For whatever reason, I was thinking about that accident as 2011 came to a close. Early on New Years Eve I was hanging at my parents’ house rubbing china gel on my lower back which had been feeling sore in recent days, when a powerful wave of gratitude suddenly came over me.  For once I had the time to get still, relax and exhale. I wasn't confined to an office chair and had all the freedom in the world to prop myself up on pillows, rub my muscles with smelly herbal ointments and take as many hot baths as I wanted. My slight physical discomfort had opened a golden door of liberation. Lying there in my blissful state, I glanced over at the scar that remained on my left arm and began to think about the other injuries from my past. How did they happen? And how did I handle them?

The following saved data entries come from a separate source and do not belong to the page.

Lemma handles_strictly_increase_witness :
  let op1 := OpCreateTodo (InsertTodo.mk 1 "Draft" None None None None None 1) 2000 in
  let between := [OpDeleteTodo 3; OpDeleteBoard 1] in
  let op2 := OpCreateTodo (InsertTodo.mk 2 "Review" None None None None None 2) 2001 in
  assigned KTodo 3 sample (step op1 sample)
  /\ assigned KTodo 4 (run between (step op1 sample))
                     (step op2 (run between (step op1 sample)))
  /\ 3 < 4.
Proof.
  cbv zeta.
  assert (H1 : assigned KTodo 3 sample
                 (step (OpCreateTodo (InsertTodo.mk 1 "Draft" None None None
                                                    None None 1) 2000) sample)).
  { split; vm_compute; intuition discriminate. }
  assert (H2 : assigned KTodo 4
                 (run [OpDeleteTodo 3; OpDeleteBoard 1]
                      (step (OpCreateTodo (InsertTodo.mk 1 "Draft" None None
                                                         None None None 1) 2000)
                            sample))
                 (step (OpCreateTodo (InsertTodo.mk 2 "Review" None None None
                                                    None None 2) 2001)
                       (run [OpDeleteTodo 3; OpDeleteBoard 1]
                            (step (OpCreateTodo (InsertTodo.mk 1 "Draft" None
                                                   None None None None 1) 2000)
                                  sample)))).
  { split; vm_compute; intuition discriminate. }
  exact (conj H1 (conj H2 (handles_strictly_increase KTodo sample _ _ _ 3 4 H1 H2))).
Defined.
Lemma interpolate_channel_no_valid (row : list float) :
  ~ has_valid row -> interpolate_channel row = Raise empty_sample_points.
Proof.
  intros H. unfold interpolate_channel, arange.
  rewrite select_invert_indices, (points_no_valid row 0 H). reflexivity.
Qed.

(** ** [interpolate_nans]: the loop over the rows *)

Lemma interpolate_loop_run (data : nat) (todo done : list (list float)) (σ : store) :
  σ !! data = Some (OArray (done ++ todo)) ->
  interpolate_loop data (seq (length done) (length todo)) σ
  = (match (rows_after interpolate_channel todo).2 with
     | None => Ok tt
     | Some e => Raise e
     end,
     <[data := OArray (done ++ (rows_after interpolate_channel todo).1)]> σ).
Proof.
  revert done σ. induction todo as [| row todo IH]; intros done σ H.
  - cbn. rewrite insert_id by exact H. reflexivity.
  - cbn [length seq interpolate_loop rows_after].
    rewrite (bind_ok _ _ _ _ _ (load_array_eq _ _ _ H)).
    rewrite list_lookup_middle by reflexivity.
    rewrite (bind_ok _ _ _ _ _ (lift_ok row σ)).
    destruct (interpolate_channel row) as [row' | e].
    + rewrite (bind_ok _ _ _ _ _ (lift_ok row' σ)).
      rewrite (bind_ok _ _ _ _ _ (load_array_eq _ _ _ H)).
      rewrite (bind_ok _ _ _ _ _ (assign_eq σ _ _)).
      assert (U : <[length done := row']> (done ++ row :: todo) = (done ++ [row']) ++ todo).
      { rewrite (insert_app_r_alt done (row :: todo) (length done) row') by lia.
        rewrite Nat.sub_diag, <- app_assoc. reflexivity. }
      rewrite U.
      specialize (IH (done ++ [row']) (<[data := OArray ((done ++ [row']) ++ todo)]> σ)
                    (lookup_insert_eq _ _ _)).
      rewrite length_app, Nat.add_1_r in IH. rewrite IH.
      rewrite insert_insert_eq.
      destruct (rows_after interpolate_channel todo) as [out e].
      cbn [fst snd]. rewrite <- app_assoc. reflexivity.
    + rewrite (bind_raise _ _ _ _ _ (lift_raise e σ)).
      cbn [fst snd]. rewrite insert_id by exact H. reflexivity.
Qed.

Lemma interpolate_nans_run (data : nat) (rows : list (list float)) (σ : store) :
  σ !! data = Some (OArray rows) ->
  interpolate_nans data σ
  = (match (rows_after interpolate_channel rows).2 with
     | None => Ok data
     | Some e => Raise e
     end,
     <[data := OArray (rows_after interpolate_channel rows).1]> σ).
Proof.
  intros H. unfold interpolate_nans.
  rewrite (bind_ok _ _ _ _ _ (load_array_eq _ _ _ H)).
  pose proof (interpolate_loop_run data rows [] σ H) as L.
  cbn [length app] in L.
  destruct (rows_after interpolate_channel rows) as [out [e |]]; cbn [fst snd] in *.
  - now rewrite (bind_raise _ _ _ _ _ L).
  - now rewrite (bind_ok _ _ _ _ _ L).
Qed.

Lemma rows_after_valid (rows : list (list float)) :
  Forall has_valid rows ->
  rows_after interpolate_channel rows = (map linear_fill rows, None).
Proof.
  induction 1 as [| row rows H _ IH]; [ reflexivity |].
  cbn [rows_after map]. rewrite (interpolate_channel_valid row H), IH. reflexivity.
Qed.

Lemma rows_after_no_valid (rows : list (list float)) :
  Exists (fun row => ~ has_valid row) rows ->
  (rows_after interpolate_channel rows).2 = Some empty_sample_points.
Proof.
  induction 1 as [row rows H | row rows _ IH]; cbn [rows_after].
  - now rewrite (interpolate_channel_no_valid row H).
  - destruct (has_valid_dec row) as [V | V].
    + rewrite (interpolate_channel_valid row V).
      destruct (rows_after interpolate_channel rows) as [out e]. exact IH.
    + now rewrite (interpolate_channel_no_valid row V).
Qed.

(** ** [interpolate_nans]: where a filled entry is missing *)

Lemma next_valid_spec (row : list float) (k : nat) (b : Z) (vb : float) :
  next_valid k row = Some (b, vb) ->
  Z.of_nat k <= b /\ isnan1 vb = false /\ vb ∈ row.
Proof.
  revert k. induction row as [| x row IH]; intros k; cbn [next_valid]; [ discriminate |].
  destruct (isnan1 x) eqn:N.
  - intros H. destruct (IH _ H) as (? & ? & ?).
    split; [ lia | split; [ assumption | now apply list_elem_of_further ] ].
  - intros [= <- <-]. split; [ lia | split; [ exact N | apply list_elem_of_here ] ].
Qed.

Lemma next_valid_num (row : list float) (k : nat) (b : Z) (vb : float) :
  next_valid k row = Some (b, vb) -> isnan1 vb = false.
Proof. intros H. now destruct (next_valid_spec _ _ _ _ H) as (_ & ? & _). Qed.


Lemma of_Q_not_nan (x : Q) : isnan1 (of_Q x) = false.
Proof. unfold of_Q. now destruct (Float64.overflows _). Qed.

Lemma fadd_num_isnan (a : float) (p : Q) : isnan1 (fadd a (num p)) = isnan1 a.
Proof. destruct a; cbn [fadd isnan1]; [ reflexivity | reflexivity | apply of_Q_not_nan ]. Qed.

Lemma of_int_nonzero (z : Z) : z <> 0 -> Qeq_bool (inject_Z z) 0 = false.
Proof.
  intros H. destruct (Qeq_bool (inject_Z z) 0) eqn:E; [| reflexivity ].
  apply Qeq_bool_iff in E. unfold Qeq, inject_Z in E. cbn in E. lia.
Qed.

Lemma fmul_inf_of_int (s : bool) (z : Z) :
  z <> 0 -> fmul (inf s) (of_int z) = inf (xorb s (z <? 0)).
Proof. intros H. unfold of_int. cbn [fmul]. now rewrite (of_int_nonzero z H). Qed.

Lemma fdiv_inf_of_int (s : bool) (z : Z) :
  fdiv (inf s) (of_int z) = inf (xorb s (z <? 0)).
Proof. reflexivity. Qed.

Lemma fmul_of_int_isnan (a : float) (z : Z) :
  z <> 0 -> isnan1 (fmul a (of_int z)) = isnan1 a.
Proof.
  intros H. destruct a; [ reflexivity | now rewrite fmul_inf_of_int |].
  unfold of_int. cbn [fmul]. apply of_Q_not_nan.
Qed.

Lemma fdiv_of_int_isnan (a : float) (z : Z) :
  z <> 0 -> isnan1 (fdiv a (of_int z)) = isnan1 a.
Proof.
  intros H. unfold of_int. destruct a; cbn [fdiv isnan1]; try reflexivity.
  rewrite (of_int_nonzero z H). apply of_Q_not_nan.
Qed.

(** Between two valid entries the line has a value, unless they are
    infinities of opposite sign. *)
Lemma on_line_isnan (a b x : Z) (va vb : float) :
  a < x < b -> isnan1 va = false -> isnan1 vb = false ->
  isnan1 (on_line a va b vb x) = Facts.opposite_infinities va vb.
Proof.
  intros [Hax Hxb] Na Nb. unfold on_line.
  assert (S1 : (x - a <? 0) = false) by (apply Z.ltb_ge; lia).
  assert (S2 : (x - b <? 0) = true) by (apply Z.ltb_lt; lia).
  assert (S3 : (b - a <? 0) = false) by (apply Z.ltb_ge; lia).
  destruct va as [| s | p]; [ discriminate | |].
  - destruct vb as [| s' | q]; [ discriminate | |].
    + destruct s, s'; cbn [fsub fneg fadd negb Bool.eqb Facts.opposite_infinities];
        rewrite ?fdiv_inf_of_int, ?fmul_inf_of_int, ?S1, ?S2, ?S3 by lia;
        reflexivity.
    + cbn [fsub fneg fadd Facts.opposite_infinities].
      rewrite fdiv_inf_of_int, !fmul_inf_of_int, S1, S2, S3 by lia.
      destruct s; reflexivity.
  - cbn [Facts.opposite_infinities].
    assert (R : isnan1 (fadd (fmul (fdiv (fsub vb (num p)) (of_int (b - a)))
                                (of_int (x - a))) (num p)) = false).
    { rewrite fadd_num_isnan, fmul_of_int_isnan, fdiv_of_int_isnan by lia.
      unfold fsub. cbn [fneg]. now rewrite fadd_num_isnan. }
    now rewrite R.
Qed.


(** The value written into a gap is missing exactly in the gaps that
    [Facts.stays_missing] names. *)
Lemma fill_value_isnan (prev next : option (Z * float)) (x : Z) :
  (forall a va, prev = Some (a, va) -> a < x /\ isnan1 va = false) ->
  (forall b vb, next = Some (b, vb) -> x < b /\ isnan1 vb = false) ->
  isnan1 (fill_value prev next x) = Facts.stays_missing prev next.
Proof.
  intros P N. destruct prev as [[a va] |], next as [[b vb] |];
    cbn [fill_value Facts.stays_missing].
  - destruct (P a va eq_refl), (N b vb eq_refl). now apply on_line_isnan.
  - now destruct (P a va eq_refl).
  - now destruct (N b vb eq_refl).
  - reflexivity.
Qed.




(** ** [interpolate_nans]: the claims *)



(** The values written are the floats that [np.interp] computes, not the
    exact ones.  Between 2^53 and 2^53 + 2 the sum of 1 and 2^53 rounds
    to 2^53; between 1e308 and -1e308 the difference overflows and the
    entry becomes minus infinity; between infinities of opposite sign
    the entry stays missing. *)
Lemma linear_fill_float_arithmetic :
  linear_fill [num (inject_Z (2 ^ 53)); nan; num (inject_Z (2 ^ 53 + 2))] !! 1%nat
  = Some (num (inject_Z (2 ^ 53)))
  /\ linear_fill [of_Q (inject_Z (10 ^ 308)); nan; fneg (of_Q (inject_Z (10 ^ 308)))]
       !! 1%nat
     = Some (inf true)
  /\ linear_fill [inf false; nan; inf true] !! 1%nat = Some nan.
Proof. repeat split; vm_compute; reflexivity. Qed.

(** C6: on a matrix with a row that has no valid sample, the call of
    [interpolate_nans] raises the exception of [np.interp] for an empty
    array of sample points (the specification's [InsufficientDataError])
    and returns no result. *)
Theorem interpolate_nans_no_valid_sample (σ : store) (data : nat)
    (rows : list (list float)) :
  σ !! data = Some (OArray rows) ->
  Exists (Forall (fun x => isnan1 x = true)) rows ->
  (interpolate_nans data σ).1 = Raise empty_sample_points.
Proof.
  intros H E. rewrite (interpolate_nans_run data rows σ H). cbn [fst].
  rewrite rows_after_no_valid; [ reflexivity |].
  eapply Exists_impl; [ exact E |]. intros row A V. unfold has_valid in V.
  apply Exists_exists in V as (x & Hx & Nx).
  rewrite Forall_forall in A. specialize (A x Hx). congruence.
Qed.

Lemma interpolate_nans_no_valid_sample_witness :
  Examples.blank_store !! 0%nat = Some (OArray [Examples.gap_row; [nan; nan]])
  /\ Exists (Forall (fun x => isnan1 x = true)) [Examples.gap_row; [nan; nan]]
  /\ (interpolate_nans 0 Examples.blank_store).1 = Raise empty_sample_points.
Proof.
  assert (H : Examples.blank_store !! 0%nat
              = Some (OArray [Examples.gap_row; [nan; nan]])) by reflexivity.
  assert (E : Exists (Forall (fun x => isnan1 x = true)) [Examples.gap_row; [nan; nan]]).
  { apply Exists_cons_tl, Exists_cons_hd. repeat constructor. }
  split; [ exact H | split; [ exact E |] ].
  exact (interpolate_nans_no_valid_sample Examples.blank_store 0 _ H E).
Defined.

Before long, I produced a mental inventory of all the injuries that had found their home with me at some point in the last nineteen years. I've listed some of the more noteworthy ones below starting with the earliest.
  • 11 yrs old: Fractured leg in Mexico by wandering onto playground eerily resembling construction site.
  • 13 yrs old: Sprained ankle in restaurant. Doc Martens were a size too big. It was the 90s.
  • 20 yrs old: Sprained ankle in Bilbao, Spain. No explanation needed. Injuries of these types expected during chupinazos where spontaneous piggy-back races are encouraged.
  • 26 yrs old to present: Torn hamstring in ashtanga yoga practice during upavishta konasa. Injury likely due to brain thinking about cupcakes or some other sugary pastry (unconfirmed).
  • 28 yrs old: Bruised knees, elbows and ego. Face met concrete in Dupont Circle while trying to walk and hold veggie wrap simultaneously.
  • 29 yrs old: Sprained/pulled/busted hand in Dupont Circle venue. Injury related to over-enthusiasm in running up flight of stairs for salsa dancing.

Alright. So, maybe these injuries weren't entirely life-changing or deserving of profound reflection. But, they affected my reputation psyche in some meaningful way. I can look back and proudly laugh, cry or cringe at the various beatings my body has taken. Whether they lasted a day, a month or a year, my injuries came with a beginning and an end. Yet the equally jarring nature of injuries can skyrocket many of us into a place of fear and opposition. We expend massive amounts of fruitless energy trying to determine who or what is to blame for our injuries. How much money do we spend on doctors, painkillers, therapists, products and general crap just for the purpose of reinforcing our belief that injuries must be done away with as quickly as possible? I’m not discouraging or undermining the use of healing therapy by any means. I’m a strong advocate of numerous rehabilitative methods. But rarely do those methods ask us to welcome our injuries and give them space to just be. Seldom does the message encourage us to invite an attitude of acceptance as a healing technique.

Injuries happen.  They just do. Kinda like GOP Presidential debates. Oftentimes to our detriment.  Especially when we wholeheartedly devote a large amount of time to a specific practice, the probability for injuries increases. If we drive a car everyday for twenty-six years the likelihood of being in a car accident is higher than if we only drove a few occasions in our lifetime. If we practice yoga 6 days a week for ten years, at some point we may pull a muscle. Basic laws of statistics aren't always on our side. But the path of devotion is not paved with lavender-scented Egyptian cotton. There are tests (and evil fairies) along the way. These tests may come in the form of injuries, heartbreak, betrayal, a sense of failure or some other affliction. It doesn't mean we should give up. Otherwise, why get out of bed in the mornings? Hopefully, whatever our practice is, it will allow us to courageously come face-to-face with our own suffering. If we open ourselves up to the possibility, an injury can be the greatest teacher of all.